Work instructions:
Output the number of lines in the entries below with the string "Hsize" in them, and nothing further.

Source records:
▼▼▼
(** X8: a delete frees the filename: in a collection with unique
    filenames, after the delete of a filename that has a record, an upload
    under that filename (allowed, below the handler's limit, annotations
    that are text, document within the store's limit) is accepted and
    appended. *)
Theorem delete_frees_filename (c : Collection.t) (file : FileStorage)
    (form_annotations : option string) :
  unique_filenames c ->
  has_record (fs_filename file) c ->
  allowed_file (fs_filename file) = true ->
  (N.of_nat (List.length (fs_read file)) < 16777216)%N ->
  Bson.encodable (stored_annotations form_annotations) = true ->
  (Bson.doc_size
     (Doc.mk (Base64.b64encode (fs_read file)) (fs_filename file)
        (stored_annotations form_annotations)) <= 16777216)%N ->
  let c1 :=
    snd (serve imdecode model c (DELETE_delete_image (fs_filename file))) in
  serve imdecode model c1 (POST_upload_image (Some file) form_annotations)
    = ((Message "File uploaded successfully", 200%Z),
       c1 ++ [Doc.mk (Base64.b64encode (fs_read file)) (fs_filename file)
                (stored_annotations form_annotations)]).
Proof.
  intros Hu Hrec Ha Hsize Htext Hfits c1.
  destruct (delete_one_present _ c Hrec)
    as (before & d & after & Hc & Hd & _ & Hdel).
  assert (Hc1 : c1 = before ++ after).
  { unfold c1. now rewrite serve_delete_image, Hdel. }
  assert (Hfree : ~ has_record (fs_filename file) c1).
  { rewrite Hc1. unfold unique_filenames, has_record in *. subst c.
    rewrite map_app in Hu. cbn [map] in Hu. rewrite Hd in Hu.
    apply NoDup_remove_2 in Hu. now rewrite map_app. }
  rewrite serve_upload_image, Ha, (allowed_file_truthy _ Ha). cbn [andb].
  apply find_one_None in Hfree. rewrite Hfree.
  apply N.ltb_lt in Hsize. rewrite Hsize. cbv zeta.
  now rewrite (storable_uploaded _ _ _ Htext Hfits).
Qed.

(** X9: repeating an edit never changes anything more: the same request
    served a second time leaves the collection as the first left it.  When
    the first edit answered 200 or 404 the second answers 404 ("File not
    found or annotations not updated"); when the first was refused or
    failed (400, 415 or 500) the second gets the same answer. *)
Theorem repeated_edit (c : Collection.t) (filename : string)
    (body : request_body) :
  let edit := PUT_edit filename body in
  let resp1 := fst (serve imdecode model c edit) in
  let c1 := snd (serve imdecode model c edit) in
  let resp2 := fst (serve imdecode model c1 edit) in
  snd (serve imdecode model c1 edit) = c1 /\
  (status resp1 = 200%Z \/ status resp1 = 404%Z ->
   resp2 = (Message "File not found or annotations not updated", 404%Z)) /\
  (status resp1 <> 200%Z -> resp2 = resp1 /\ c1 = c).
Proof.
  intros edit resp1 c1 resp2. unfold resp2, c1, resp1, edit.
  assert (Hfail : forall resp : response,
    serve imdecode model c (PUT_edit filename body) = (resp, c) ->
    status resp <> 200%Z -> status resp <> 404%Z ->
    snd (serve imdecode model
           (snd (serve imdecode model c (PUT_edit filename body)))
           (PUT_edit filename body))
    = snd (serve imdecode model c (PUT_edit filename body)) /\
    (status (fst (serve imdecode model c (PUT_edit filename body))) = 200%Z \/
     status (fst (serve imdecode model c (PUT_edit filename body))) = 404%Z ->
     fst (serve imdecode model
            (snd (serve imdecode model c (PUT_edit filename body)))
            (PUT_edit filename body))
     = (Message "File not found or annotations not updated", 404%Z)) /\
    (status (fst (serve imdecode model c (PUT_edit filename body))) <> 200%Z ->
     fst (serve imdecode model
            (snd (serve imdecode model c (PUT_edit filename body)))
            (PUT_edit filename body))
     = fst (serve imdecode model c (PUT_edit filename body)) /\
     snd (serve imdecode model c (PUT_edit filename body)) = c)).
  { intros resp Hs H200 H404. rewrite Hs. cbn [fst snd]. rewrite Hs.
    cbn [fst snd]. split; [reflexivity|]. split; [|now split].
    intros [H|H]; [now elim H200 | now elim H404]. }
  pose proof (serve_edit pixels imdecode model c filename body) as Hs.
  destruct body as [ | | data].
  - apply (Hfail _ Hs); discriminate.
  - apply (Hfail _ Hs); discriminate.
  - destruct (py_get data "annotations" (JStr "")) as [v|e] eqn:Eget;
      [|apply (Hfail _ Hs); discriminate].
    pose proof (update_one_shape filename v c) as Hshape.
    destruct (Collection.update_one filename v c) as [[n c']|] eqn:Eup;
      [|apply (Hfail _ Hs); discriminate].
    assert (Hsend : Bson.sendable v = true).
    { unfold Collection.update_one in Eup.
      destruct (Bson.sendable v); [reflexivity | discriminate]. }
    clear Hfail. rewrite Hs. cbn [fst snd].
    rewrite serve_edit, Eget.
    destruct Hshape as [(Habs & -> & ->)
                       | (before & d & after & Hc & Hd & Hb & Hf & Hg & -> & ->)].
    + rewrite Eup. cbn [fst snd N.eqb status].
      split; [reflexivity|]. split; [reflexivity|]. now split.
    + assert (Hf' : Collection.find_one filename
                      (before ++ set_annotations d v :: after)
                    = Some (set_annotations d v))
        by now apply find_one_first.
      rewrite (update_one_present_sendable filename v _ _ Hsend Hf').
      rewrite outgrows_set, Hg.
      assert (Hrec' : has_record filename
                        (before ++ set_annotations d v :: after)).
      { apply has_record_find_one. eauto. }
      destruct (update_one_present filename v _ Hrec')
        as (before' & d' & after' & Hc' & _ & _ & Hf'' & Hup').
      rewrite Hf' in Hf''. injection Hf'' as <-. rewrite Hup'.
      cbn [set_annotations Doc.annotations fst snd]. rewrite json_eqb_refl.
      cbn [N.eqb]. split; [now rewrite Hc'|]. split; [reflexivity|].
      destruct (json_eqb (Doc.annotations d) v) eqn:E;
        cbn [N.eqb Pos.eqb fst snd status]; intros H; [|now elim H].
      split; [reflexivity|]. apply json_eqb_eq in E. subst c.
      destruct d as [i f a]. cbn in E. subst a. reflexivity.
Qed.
▲▲▲
Response to the exercise:
2